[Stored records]

Lemma alloc_table_spec s :
  pmm_ok (vpmm s) -> phys_base (vpmm s) <> 0 -> bytes_ok (vmem s) ->
  alloc_table s = None \/
  exists k s', alloc_table s = Some (phys_base (vpmm s) + k * PAGE_SIZE, s') /\
    let t := phys_base (vpmm s) + k * PAGE_SIZE in
    allocated k (vpmm s) (vpmm s') /\ pmm_ok (vpmm s') /\ bytes_ok (vmem s') /\
    (forall j, 0 <= j < 512 -> rd (vmem s') (slot t j) = 0) /\
    (forall a, ~ (t <= a < t + 4096) -> aget (vmem s') a = aget (vmem s) a) /\
    active_root s' = active_root s /\ satp s' = satp s.
Proof.
  intros Hp Hb Hm. unfold alloc_table.
  destruct (alloc_page_cases (vpmm s) Hp) as [[E _]|(k & p' & E & Hal & Hok)]; rewrite E.
  - by left.
  - right. pose proof (ok_base _ Hp). destruct Hal as (Hk & Hal). unfold PAGE_SIZE in *.
    replace (phys_base (vpmm s) + k * 4096 =? 0) with false by lia. eexists k, _. split; [done|].
    cbn [vmem vpmm set_vmem set_vpmm active_root satp]. split; [done|]. split; [done|].
    split; [by apply zero_table_bytes|]. split; [|split; [|done]].
    + intros j Hj. apply zero_table_word; [lia|]. unfold ENTRIES. lia.
    + intros a Ha. apply zero_table_other; [lia|]. unfold slot, ENTRIES. lia.
Qed.

Lemma allocated_held k p p' x : allocated k p p' -> held p x -> held p' x.
Proof.
  intros (Hk & H0 & Hr & _ & Ht & Hb) (j & Hj & Hrj & ->). exists j. rewrite Ht, Hb, Hr.
  split; [done|]. split; [|done]. rewrite aget_aset. by case_decide.
Qed.
Lemma allocated_new k p p' : allocated k p p' ->
  held p' (phys_base p + k * PAGE_SIZE) /\ ~ held p (phys_base p + k * PAGE_SIZE).
Proof.
  intros (Hk & H0 & Hr & _ & Ht & Hb). split.
  - exists k. rewrite Ht, Hb, Hr, aget_aset_eq. done.
  - intros (j & Hj & Hrj & E). assert (j = k) as -> by (unfold PAGE_SIZE in *; lia). done.
Qed.

(** ** One level of the walk *)

(** The valid leaf entry for [virt]. *)
Definition vleaf (m : gmap Z Z) (root virt : Z) : option Z :=
  match table_at m root [vpn virt 2; vpn virt 1] with
  | Some t0 => let e := rd m (slot t0 (vpn virt 0)) in if tst e 1 then Some e else None
  | None => None
  end.

(** [s'] extends the tables of [s] under [root] without changing any translation. *)
Record extends (root : Z) (s s' : vm) : Prop := {
  ex_ok : pt_ok (vmem s') (vpmm s') root;
  ex_tables : forall q t, path_ok q -> table_at (vmem s) root q = Some t -> table_at (vmem s') root q = Some t;
  ex_new : forall q t, path_ok q -> table_at (vmem s') root q = Some t ->
    table_at (vmem s) root q = Some t \/ ~ held (vpmm s) t;
  ex_leaf : forall virt, vleaf (vmem s') root virt = vleaf (vmem s) root virt;
  ex_frame : forall a,
    (forall q t, path_ok q -> table_at (vmem s') root q = Some t -> ~ (t <= a < t + 4096)) ->
    aget (vmem s') a = aget (vmem s) a;
  ex_refs : forall k, aget (refs (vpmm s)) k <> 0 -> aget (refs (vpmm s')) k = aget (refs (vpmm s)) k;
  ex_range : total_pages (vpmm s') = total_pages (vpmm s) /\ phys_base (vpmm s') = phys_base (vpmm s);
  ex_active : active_root s' = active_root s /\ satp s' = satp s
}.

Lemma extends_refl root s : pt_ok (vmem s) (vpmm s) root -> extends root s s.
Proof. intros H. constructor; try done. intros. by left. Qed.

Lemma held_mono p p' t : (forall k, aget (refs p) k <> 0 -> aget (refs p') k = aget (refs p) k) ->
  total_pages p' = total_pages p /\ phys_base p' = phys_base p -> held p t -> held p' t.
Proof. intros Hr [Ht Hb] (k & Hk & H0 & ->). exists k. rewrite Ht, Hb, Hr by done. done. Qed.

Lemma extends_trans root s1 s2 s3 : extends root s1 s2 -> extends root s2 s3 -> extends root s1 s3.
Proof.
  intros [A1 A2 AN A3 A4 A5 A67 [A8 A9]] [B1 B2 BN B3 B4 B5 B67 [B8 B9]].
  constructor; try done; try (split; congruence); try (destruct A67, B67; split; congruence).
  - auto.
  - intros q t Hq Ht. destruct (BN q t Hq Ht) as [Ht2|Hn]; [by apply AN|]. right.
    intros Hh. by apply Hn, (held_mono (vpmm s1)).
  - intros v. by rewrite B3.
  - intros a Ha. rewrite B4 by done. apply A4. intros q t Hq Ht. apply (Ha q); [done|]. by apply B2.
  - intros k Hk. rewrite B5; [by apply A5|]. by rewrite A5.
Qed.

(** Linking a zeroed page as a new table at [path ++ [i]]. *)
Section link.
Context (s s1 : vm) (root tp i k : Z) (path : list Z).
Let t := phys_base (vpmm s) + k * PAGE_SIZE.
Context (Hpt : pt_ok (vmem s) (vpmm s) root) (Hpath : path_ok path) (Hlen : (length path <= 1)%nat)
  (Hi : 0 <= i < 512) (Htp : table_at (vmem s) root path = Some tp)
  (Hinv : tst (rd (vmem s) (slot tp i)) 1 = false)
  (Hal : allocated k (vpmm s) (vpmm s1)) (Hok1 : pmm_ok (vpmm s1)) (Hb1 : bytes_ok (vmem s1))
  (Hzero : forall j, 0 <= j < 512 -> rd (vmem s1) (slot t j) = 0)
  (Hsame : forall a, ~ (t <= a < t + 4096) -> aget (vmem s1) a = aget (vmem s) a).

Let m' := mput 8 (vmem s1) (slot tp i) (mk_pte t 1).

Lemma new_page : page_addr t.
Proof.
  pose proof (allocated_held k (vpmm s) (vpmm s1)) as _. destruct (allocated_new _ _ _ Hal) as [Hh _].
  eapply held_page; [exact Hok1| |exact Hh].
  destruct Hal as (_ & _ & _ & _ & _ & ->). apply Hpt.
Qed.

Lemma new_distinct q x : path_ok q -> table_at (vmem s) root q = Some x -> x <> t /\ page_addr x.
Proof.
  intros Hq Hx. split; [|by eapply pt_page]. intros ->.
  destruct (allocated_new _ _ _ Hal) as [_ Hn]. apply Hn. by eapply pt_held.
Qed.

Lemma linked_words : same_words (vmem s) m' root (fun x j => x = tp /\ j = i).
Proof.
  intros q x j Hq Hx Hj Hne. destruct (new_distinct q x Hq Hx) as [Hxt Hxp].
  destruct (new_distinct path tp Hpath Htp) as [_ Htpp].
  unfold m'. rewrite rd_other.
  - apply rd_ext. intros a Ha. apply Hsame. pose proof (slot_page x j t Hj Hxp new_page Hxt). lia.
  - destruct (slot_inj tp i x j Hi Hj Htpp Hxp) as [[-> ->]|H]; [tauto|lia].
Qed.

Lemma linked_entry : rd m' (slot tp i) = mk_pte t 1.
Proof. apply rd_same. apply mk_pte_isu64; [apply new_page|lia]. Qed.

Lemma linked_zero j : 0 <= j < 512 -> rd m' (slot t j) = 0.
Proof.
  intros Hj. unfold m'. rewrite rd_other; [by apply Hzero|].
  destruct (new_distinct path tp Hpath Htp) as [Hne Htpp].
  destruct (slot_inj tp i t j Hi Hj Htpp new_page) as [[? _]|H]; [done|lia].
Qed.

What you have to do »
Identify every line above that includes the word "right", and show those lines.

Task answer »
  - right. pose proof (ok_base _ Hp). destruct Hal as (Hk & Hal). unfold PAGE_SIZE in *.
  - intros q t Hq Ht. destruct (BN q t Hq Ht) as [Ht2|Hn]; [by apply AN|]. right.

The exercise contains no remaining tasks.